We will be supporting a self-harm Sunday Surgery special with
Radio 1 this Sunday, 2 March- tune in from 9pm.

Self-harm: Youth charities reveal bullying and loneliness as a major trigger

Media releases News Uncategorized

Self-harm: you are not alone
A recent poll, conducted for Self-harm Awareness Day, reveals that one in four young people who self-harm started due to bullying, with 61 per cent saying they do it because they feel alone.

ChildLine, Selfharm.co.uk, YouthNet and YoungMinds have collaborated once again in support of Self-harm Awareness Day (1st March). To help understand the key reasons why young people begin to self-harm, the charities conducted a survey* and received an overwhelming response from almost 4,000 young people aged 25 and under.

Feeling ‘alone’ and being ‘bullied’ were highlighted as the key triggers that lead young people to self-harm for the first time. One in four of respondents named ‘bullying’ as the biggest reason for hurting themselves and 61 per cent of respondents said that the event leading them to self-harm had made them feel ‘alone’. More than 38 per cent of respondents admitted that, other than online, they had never spoken to anyone about their self-harming.

Each year, the charities see increased demand for services as more and more young people are trying to reach out for support. ChildLine alone have seen a staggering 41 per cent increase in counselling sessions where self-harm was mentioned.
When asked about their coping techniques, respondents rated ‘listening to music’ (45 per cent) as the best way to stop themselves from harming. This was followed by ‘talking to friends and family’ (15 per cent), which coupled with the admission that 38 per cent have never spoken to anyone about their self-harm, highlights the increasing importance of breaking taboos around this issue and encouraging people to talk more openly.

Rachel Welch from Selfharm.co.uk, speaking on behalf of the charities said: “Really tackling the issue of self-harm among young people means not only recognising the situations and feelings that lead them to take this path but also ensuring that those in a position to help them recognise the early signs of self-harm and how best to support them.”

“Young people themselves can also be a source of support for each other. As part of the survey, we asked young people to tell us their distraction or coping techniques and share their own messages to raise awareness of self-harm and break some of the common myths. We received a fantastic response and will be sharing these messages via our websites and social media for a week after Self-harm Awareness Day.”

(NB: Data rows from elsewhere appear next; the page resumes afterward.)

(** * ai-duka-whispers: the sales page, the offline-aware reader and the
      sales-trend chart

    A shallow embedding of three source files of the point-of-sale
    application:

    - the sales page component ([OptimizedModernSalesPage]): the cart
      handlers and the checkout orchestrator with its online and offline
      paths;
    - the hook [useOfflineAwareData] and its [fetchData];
    - the report component [EnhancedSalesTrendChart] and its [chartData].

    JavaScript numbers are modelled as [Z] (prices in the smallest currency
    unit, quantities and stock as integers); NaN and rounding are outside
    the model.  React state is passed explicitly: a handler is a function
    of the state its closure captured and returns the state it schedules. *)

From Stdlib Require Import ZArith List String Ascii Bool Lia.
From Stdlib Require Import Permutation Sorted DecimalString DecimalPos OrderedTypeEx.
Import ListNotations.

Local Open Scope Z_scope.
Local Open Scope list_scope.

(* ===================================================================== *)
(** * The sales page                                                       *)
(* ===================================================================== *)

Module SalesPage.

(** ** Data *)

(** [type PaymentMethod = 'cash' | 'mpesa' | 'debt'] *)
Inductive PaymentMethod : Type := cash | mpesa | debt.

Definition PaymentMethod_eqb (a b : PaymentMethod) : bool :=
  match a, b with
  | cash, cash | mpesa, mpesa | debt, debt => true
  | _, _ => false
  end.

Sharing her own message in support of others affected by self-harm, Becky, an 18 year old who volunteers for selfharm.co.uk said: “By bringing self-harm into the light and speaking about it openly we send an important message: ‘You are not alone, help is always out there and there is always hope’.”

Rachel continued: “Many young people told us that they wanted people to know their self-harm wasn’t about attention seeking. It’s so sad that young people are facing this stigma and being labelled rather than getting the support they need.”

The charities want everyone to be able to recognise the initial signs of self-harm and support young people to know that they are not alone. You can find out more about the campaign on each of the charities’ websites or by follow their campaign on Twitter via #selfharmawarenessday.

*ENDS*
Notes to Editors

*Charity Survey – From December 2013 to February 2014, ChildLine, Selfharm.co.uk, YouthNet and YoungMinds hosted a self-selecting online survey to ask young people about their experiences of self-harm.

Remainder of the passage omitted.